"Nawałka wraca na rynek jako trener do wzięcia. Selekcjoner liczył, że latem dostanie ofertę pracy zagranicznej, dlatego też w kontrakcie (z Lechem - przyp. red.) zapisał sobie klauzulę pozwalającą dowolnej ze stron zerwać umowę po zapłacie relatywnie niewielkiego odszkodowania. Cóż… Obrazowo mówiąc, ta broń wystrzeliła mu w twarz" - ocenia Jerzy Dudek.
W najnowszym felietonie dla "Przeglądu Sportowego" 60-krotny reprezentant Polski (w latach 1998-2013) krytycznie wypowiedział się na temat pracy byłego selekcjonera Biało-Czerwonych w Lechu Poznań. Zdaniem Dudka, prowadzenie zespołu klubowego prawdopodobnie przerosło Nawałkę. Ekspert podkreślił, że Nawałka jest perfekcjonistą, ale nie przełożyło się to na wyniki Kolejorza na boisku.
"Obserwując jego etap w Lechu, miałem wrażenie, że tam szybko przestało - kolokwialnie mówiąc - żreć. Że piłkarze nie przyjęli najlepiej jego metod. Że szybko przestały im się podobać długie analizy wideo czy inne kwestie - dodał Dudek.
ZOBACZ: Dariusz Tuzimek: W Lechu gorzej rządzą niż grają (felieton) >>
Felietonista "PS" przyznał, że wina za kryzys w Lechu leży gdzieś pośrodku.

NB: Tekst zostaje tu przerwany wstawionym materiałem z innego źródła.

(** The motion of the model is driven by the clock alone: after any number of
    frames the model's transform is what a single frame at the last clock
    reading gives, whatever the earlier readings and however many frames there
    were; its x and z position and its scale are never written. *)
Theorem model_motion_depends_on_last_reading_only
        (clock : list num) (now : num) (b : Built num) (m : Object3D num)
        (mx hx : num) (id : Listener) :
  let t := now * lit 0.001 in
  exists b',
    frames (clock ++ [now]) (mkSession (Some b) (Some m) mx hx id)
    = Returned
        (mkSession (Some b')
           (Some (mkObject3D (uuid m)
                    (mkVector3 (vx (position m)) (Math_sin t * lit 20 + lit 5) (vz (position m)))
                    (mkVector3 (t * lit 0.51) (t * lit 0.51) (t * lit 0.5))
                    (scale m)))
           mx hx id).
Proof.
  intros t. destruct (frames_with_model clock now b m mx hx id) as (b' & Hrun).
  exists b'. rewrite Hrun. destruct m as [u [px py pz] [rx ry rz] sc]. reflexivity.
Qed.

Lemma float_model_anchored (t : num) (gltf m : Object3D num) :
  anchored gltf m -> anchored gltf (float_model t m).
Proof.
  destruct m as [u [px py pz] [rx ry rz] sc]. unfold anchored. cbn. tauto.
Qed.

(** Once the load is settled, no event empties the slot or moves the model
    away from where the success callback put it. *)
Lemma step_anchored (e : Event num) (w : World num) (s : Session num) (b : Built num)
                    (gltf m : Object3D num) :
  built s = Some b ->
  modelLoad b <> Pending ->
  modelT s = Some m ->
  anchored gltf m ->
  match step e (w, s) with
  | Returned (_, s') => exists m', modelT s' = Some m' /\ anchored gltf m'
  | Threw _ => True
  end.
Proof.
  destruct w as [co iw mm rs con n], s as [bo slot mx hx id]. cbn [built modelT].
  intros -> Hml -> Hm.
  destruct b as [cam sc rend wat sn sk env rt tg tl ml calls]. cbn in Hml.
  destruct ml; try congruence;
    destruct e;
    unfold step, onWindowResize, resized, loading, looping, settle, animate, render; cbn;
    repeat match goal with
           | |- context [if ?c then _ else _] => destruct c; cbn
           | |- context [match ?c with Some _ => _ | None => _ end] => destruct c; cbn
           end;
    eexists; (split; [reflexivity | first [exact Hm | apply float_model_anchored, Hm]]).
Qed.

Lemma step_model_loaded (gltf : Object3D num) (w : World num) (s : Session num)
                        (b : Built num) :
  built s = Some b ->
  modelLoad b = Pending ->
  exists s' b' m,
    step (ModelLoaded gltf) (w, s) = Returned (w, s')
    /\ built s' = Some b'
    /\ modelT s' = Some m
    /\ anchored gltf m
    /\ rotation m = rotation gltf
    /\ children (scene b') = attach (ModelNode (uuid gltf)) (children (scene b))
    /\ modelLoad b' = Loaded
    /\ animationLoop (renderer b') = animationLoop (renderer b)
    /\ self s' = self s.
Proof.
  destruct s as [bo slot mx hx id]. cbn [built]. intros -> Hml.
  destruct b as [cam sc rend wat sn sk env rt tg tl ml calls]. cbn in Hml. subst ml.
  eexists _, _, _. cbn. repeat split.
Qed.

Nie dziwi się też fanom, że uwierzyli w Nawałkę, bo sam uważał, iż ten związek (Lech-Nawałka) na papierze wyglądał perfekcyjnie.

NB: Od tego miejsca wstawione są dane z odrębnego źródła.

Lemma cancel_from_thread n tid f w F ots scope s :
  futures w !! f = Some F ->
  _state F = PENDING ->
  _done_callbacks F = registered ots (Some scope) ->
  readiness_future w ots ->
  cells w !! scope = Some (Some s) ->
  s < length (scopes w) ->
  _event_loop_thread_id (portal w) = Some loop_thread ->
  tid <> loop_thread ->
  exists w',
    Future_cancel (invoke (S (S n))) tid f w = (Some (Val true), w')
    /\ future_cancelled f w' = true
    /\ cancel_called w' s = true.
Proof.
  intros Hf Hst Hcb Hts Hcell Hs Hid Htid.
  pose proof (lookup_lt_Some _ _ _ Hf) as Hlt.
  set (F1 := mkFuture CANCELLED (_result F) (_exception F) (_done_callbacks F)).
  set (w1 := set_futures (<[f:=F1]> (futures w)) w).
  assert (Hf1 : futures w1 !! f = Some F1).
  { cbn. apply list_lookup_insert_eq. assumption. }
  assert (Hfin : forall w2, futures w2 !! f = Some F1 ->
            cells w2 = cells w -> scopes w2 = scopes w -> portal w2 = portal w ->
            exists w', invoke_each (invoke (S (S n))) tid [callback_ scope] f w2
                       = (Some (Val tt), w')
                       /\ future_cancelled f w' = true /\ cancel_called w' s = true).
  { intros w2 Hf2 Hc2 Hs2 Hp2. cbn [invoke_each bind try_except].
    rewrite (invoke_callback_external n tid scope s f w2 F1 Hf2 eq_refl);
      [|rewrite Hc2; assumption|rewrite Hp2; assumption|assumption].
    eexists. split; [reflexivity|]. split.
    - unfold future_cancelled. cbn.
      rewrite lookup_app_l by (eapply lookup_lt_Some; eassumption).
      rewrite Hf2. reflexivity.
    - unfold cancel_called. cbn. rewrite Hs2.
      rewrite list_lookup_insert_eq by assumption. reflexivity. }
  unfold Future_cancel. cbn [bind get_future]. rewrite Hf, Hst.
  cbn [bind put_future modify].
  change (set_futures
            (<[f:=mkFuture CANCELLED (_result F) (_exception F) (_done_callbacks F)]>
               (futures w)) w) with w1.
  unfold _invoke_callbacks. cbn [bind get_future]. rewrite Hf1.
  cbn [F1 _done_callbacks]. rewrite Hcb.
  destruct ots as [t|]; cbn [registered app].
  - destruct Hts as (T & Ht & HcT & HrT).
    assert (Hne : t <> f).
    { exact (registered_distinct w f F t T (Some scope) Hf Ht Hcb HcT). }
    assert (Ht1 : futures w1 !! t = Some T).
    { cbn. rewrite list_lookup_insert_ne by congruence. assumption. }
    change (invoke_each (invoke (S (S n))) tid [task_done t; callback_ scope] f)
      with (fun w0 => (try_except (invoke (S (S n)) tid (task_done t) f)
              (fun e => if isinstance_Exception e
                        then modify (add_log (CallbackFailed e)) else raise e) ;;
            invoke_each (invoke (S (S n))) tid [callback_ scope] f)%M w0).
    cbn beta. cbn [bind try_except].
    rewrite (invoke_task_done (S n) tid t f w1 F1 T Hf1 eq_refl Ht1 HcT HrT).
    edestruct Hfin as (w' & E & H1 & H2); [| | | |rewrite E; eauto].
    + cbn. rewrite list_lookup_insert_ne by congruence.
      apply list_lookup_insert_eq. assumption.
    + reflexivity.
    + reflexivity.
    + reflexivity.
  - edestruct (Hfin w1) as (w' & E & H1 & H2); [exact Hf1|reflexivity..|].
    rewrite E. eauto.
Qed.

(** ** Cancelling the future cancels the scope (C1) *)

(** C1 as stated fails.  With the future already cancelled, the scope is
    cancelled first, but the coroutine is awaited all the same and its body
    runs up to its first suspension point.  And the registered callback
    cancels the scope only from another thread: when the future is
    cancelled on the loop thread, [self.call] inside the callback raises
    its usage error, which the future logs, and the scope stays as it
    was. *)
Lemma cancelled_future_body_still_runs :
  let body := (Emit 1 ;; await_ WCheckpoint (Emit 2 ;; Return VNone))%coro in
  let r := run_code (invoke 1)
             (_call_func (coroutine_function (fun _ _ => body)) [] None 0)
             cancelled_world in
  let w1 := snd (run_code (invoke 3)
                   (_call_func (coroutine_function (fun _ _ => body)) [] None 0)
                   running_world) in
  let r' := Future_cancel (invoke 3) loop_thread 0 w1 in
  (future_cancelled 0 cancelled_world = true
   /\ log (snd r) = [Emitted 1]
   /\ cancel_called (snd r) 1 = true
   /\ exists k, fst r = Parked WCheckpoint k)
  /\ (_done_callbacks <$> futures w1 !! 0 = Some [callback_ 0]
      /\ fst r' = Some (Val true)
      /\ future_cancelled 0 (snd r') = true
      /\ cancel_called (snd r') 1 = false).
Proof.
  repeat split; try reflexivity. eexists. reflexivity.
Qed.

(** C1, amended: in [_call_func], when [func] returns a coroutine and the
    future is already cancelled, the cancel scope is cancelled before the
    coroutine is awaited; the coroutine is then awaited inside the
    cancelled scope, so that it runs up to its first suspension point,
    where the scheduler resumes it with the cancellation exception.  When
    the future is not done, [callback] is registered on it before the
    await; and when the future is later cancelled from another thread
    while the portal runs, that callback cancels the scope. *)
Theorem future_cancellation_reaches_scope n func args kwargs retval f w F :
  call_function func args kwargs = Coroutine retval ->
  futures w !! f = Some F ->
  let scope := length (cells w) in
  let s := length (scopes w) in
  (state_cancelled (_state F) = true ->
   run_code (invoke n) (_call_func func args kwargs f) w
   = run_code (invoke n) (_call_func_from (leave_CancelScope s retval) f scope)
       (entered true w)
   /\ cancel_called (entered true w) s = true
   /\ forall w' outer wt k,
        cancel_called w' s = true ->
        cancellable wt = true ->
        runnable w' (mkTask (s :: outer) (Waiting wt k)) = true
        /\ resume_code w' (mkTask (s :: outer) (Waiting wt k))
           = k (Raised SchedCancelled))
  /\ (state_done (_state F) = false ->
      let w1 := set_futures (<[f:=add_callback (callback_ scope) F]> (futures w))
                  (entered false w) in
      run_code (invoke n) (_call_func func args kwargs f) w
      = run_code (invoke n) (_call_func_from (leave_CancelScope s retval) f scope) w1
      /\ futures w1 !! f = Some (add_callback (callback_ scope) F)
      /\ cells w1 !! scope = Some (Some s)
      /\ cancel_called w1 s = false
      /\ forall m tid w2 F2 ots,
           futures w2 !! f = Some F2 ->
           _state F2 = PENDING ->
           _done_callbacks F2 = registered ots (Some scope) ->
           readiness_future w2 ots ->
           cells w2 !! scope = Some (Some s) ->
           s < length (scopes w2) ->
           _event_loop_thread_id (portal w2) = Some loop_thread ->
           tid <> loop_thread ->
           exists w3,
             Future_cancel (invoke (S (S m))) tid f w2 = (Some (Val true), w3)
             /\ future_cancelled f w3 = true
             /\ cancel_called w3 s = true).
Proof.
  intros Hcall Hf scope s.
  pose proof (call_func_prefix (invoke n) func args kwargs retval f w F Hcall Hf) as H.
  cbn zeta in H. fold scope s in H. split.
  - intros Hc. rewrite Hc in H. split; [exact H|]. split.
    + unfold cancel_called, entered, s. cbn. rewrite lookup_snoc. reflexivity.
    + intros w' outer wt k Hs Hwt. unfold runnable, resume_code, task_cancelled.
      cbn. rewrite Hwt, Hs. split; reflexivity.
  - intros Hd. rewrite (not_done_not_cancelled _ Hd), Hd in H.
    split; [exact H|]. split.
    { cbn. apply list_lookup_insert_eq. eapply lookup_lt_Some; eassumption. }
    split.
    { unfold scope, entered. cbn. apply lookup_snoc. }
    split.
    { unfold cancel_called, entered, s. cbn. rewrite lookup_snoc. reflexivity. }
    intros m tid w2 F2 ots Hf2 Hst2 Hcb2 Hts2 Hcell2 Hs2 Hid2 Htid.
    exact (cancel_from_thread m tid f w2 F2 ots scope s
             Hf2 Hst2 Hcb2 Hts2 Hcell2 Hs2 Hid2 Htid).
Qed.

(** An instance: the task of [running_world]'s future starts, parks in its
    coroutine, and the future is then cancelled from thread 1. *)
Lemma future_cancellation_witness :
  let body := await_ WForever (Return VNone) in
  let func := coroutine_function (fun _ _ => body) in
  let w1 := snd (run_code (invoke 3) (_call_func func [] None 0) running_world) in
  exists w3,
    Future_cancel (invoke 3) 1 0 w1 = (Some (Val true), w3)
    /\ future_cancelled 0 w3 = true
    /\ cancel_called w3 1 = true.
Proof.
  intros body func w1.
  destruct (future_cancellation_reaches_scope 3 func [] None body 0 running_world
              new_Future eq_refl eq_refl) as [_ H].
  destruct (H eq_refl) as (_ & _ & _ & _ & Hcancel).
  apply (Hcancel 1 1 w1 (mkFuture PENDING None None [callback_ 0]) None).
  - reflexivity.
  - reflexivity.
  - reflexivity.
  - exact I.
  - reflexivity.
  - cbn. lia.
  - reflexivity.
  - discriminate.
Defined.

(** ** Stopping through the portal (C8) *)

Lemma run_call_func_portal_stop n b f w :
  futures w !! f = Some new_Future ->
  run_code (invoke (S n)) (_call_func portal_stop [VBool b] None f) w
  = (Finished (Val VNone),
     mkWorld
       (<[f:=mkFuture FINISHED (Some VNone) None [callback_ (length (cells w))]]>
          (futures w))
       (if b
        then <[_task_group_cancel_scope (portal w):=true]> (scopes w ++ [false])
        else scopes w ++ [false])
       (cells w ++ [None])
       (<[_stop_event (portal w):=true]> (events w))
       (cms w) (stopped_portal (portal w)) (tasks w) (host w) (current w)
       (StopCalled b :: log w)).
Proof.
  intros Hf. pose proof (lookup_lt_Some _ _ _ Hf) as Hlt.
  destruct w as [fs ss cs es cm p ts h cur lg]. cbn in Hf, Hlt.
  unfold _call_func, _call_func_from, try_finally, leave_CancelScope. cbn.
  unfold Future_cancelled. cbn. rewrite Hf. cbn.
  unfold Future_add_done_callback. cbn. rewrite Hf. cbn.
  destruct b; cbn; unfold Future_cancelled; cbn;
    rewrite list_lookup_insert_eq by assumption; cbn;
    unfold Future_set_result; cbn;
    rewrite list_lookup_insert_eq by assumption; cbn;
    unfold _invoke_callbacks; cbn;
    rewrite list_lookup_insert_eq by (rewrite length_insert; assumption); cbn;
    unfold Future_cancelled; cbn;
    rewrite list_lookup_insert_eq by (rewrite length_insert; assumption); cbn;
    rewrite list_insert_insert_eq, !insert_snoc; reflexivity.
Qed.

Lemma call_portal_stop n tid b w :
  _event_loop_thread_id (portal w) = Some loop_thread ->
  tid <> loop_thread ->
  call (block (S (S n))) tid portal_stop [VBool b] w
  = (Some (Val VNone), after_call_stop b w).
Proof.
  intros Hid Htid. unfold call. cbn [bind].
  rewrite start_task_soon_accepted by assumption.
  set (w1 := submitted portal_stop [VBool b] None w).
  assert (Hf1 : futures w1 !! length (futures w) = Some new_Future).
  { unfold w1, submitted. cbn. apply lookup_snoc. }
  pose proof (run_call_func_portal_stop n b (length (futures w))
                (set_current [_task_group_cancel_scope (portal w)] w1) Hf1) as Hrun.
  assert (Hturn : loop_turn (invoke (S n)) w1
                  = (Some (Val true), after_call_stop b w)).
  { rewrite (loop_turn_newest (invoke (S n)) w1 (tasks w)
               (spawned w portal_stop [VBool b] None (length (futures w))));
      [|destruct w; reflexivity|reflexivity].
    cbn [bind]. unfold spawned.
    rewrite (run_child_finishes _ _ _ _ _ _ _ Hrun). cbn [ret].
    unfold after_call_stop, w1, submitted. destruct w. cbn.
    rewrite !insert_snoc. reflexivity. }
  unfold Future_result. cbn [bind].
  rewrite (block_turn (S n) tid _ w1 (after_call_stop b w) Htid);
    [|unfold future_done; rewrite Hf1; reflexivity|exact Hturn].
  assert (Hf2 : futures (after_call_stop b w) !! length (futures w)
                = Some (mkFuture FINISHED (Some VNone) None
                          [callback_ (length (cells w))])).
  { cbn. apply lookup_snoc. }
  rewrite block_ready by (unfold future_done; rewrite Hf2; reflexivity).
  cbn [get_future]. rewrite Hf2. reflexivity.
Qed.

Problem Nawałki było jednak to, że jako selekcjoner kadry wykonywał pracę okazjonalnie (odwiedzając co jakiś czas reprezentantów w klubach), a w Poznaniu musiał pracować codziennie i grać co tydzień o dużą stawkę.
ZOBACZ WIDEO Bundesliga: Bayern Monachium traci punkty. Gol Lewandowskiego ratuje remis! [ZDJĘCIA ELEVEN SPORTS]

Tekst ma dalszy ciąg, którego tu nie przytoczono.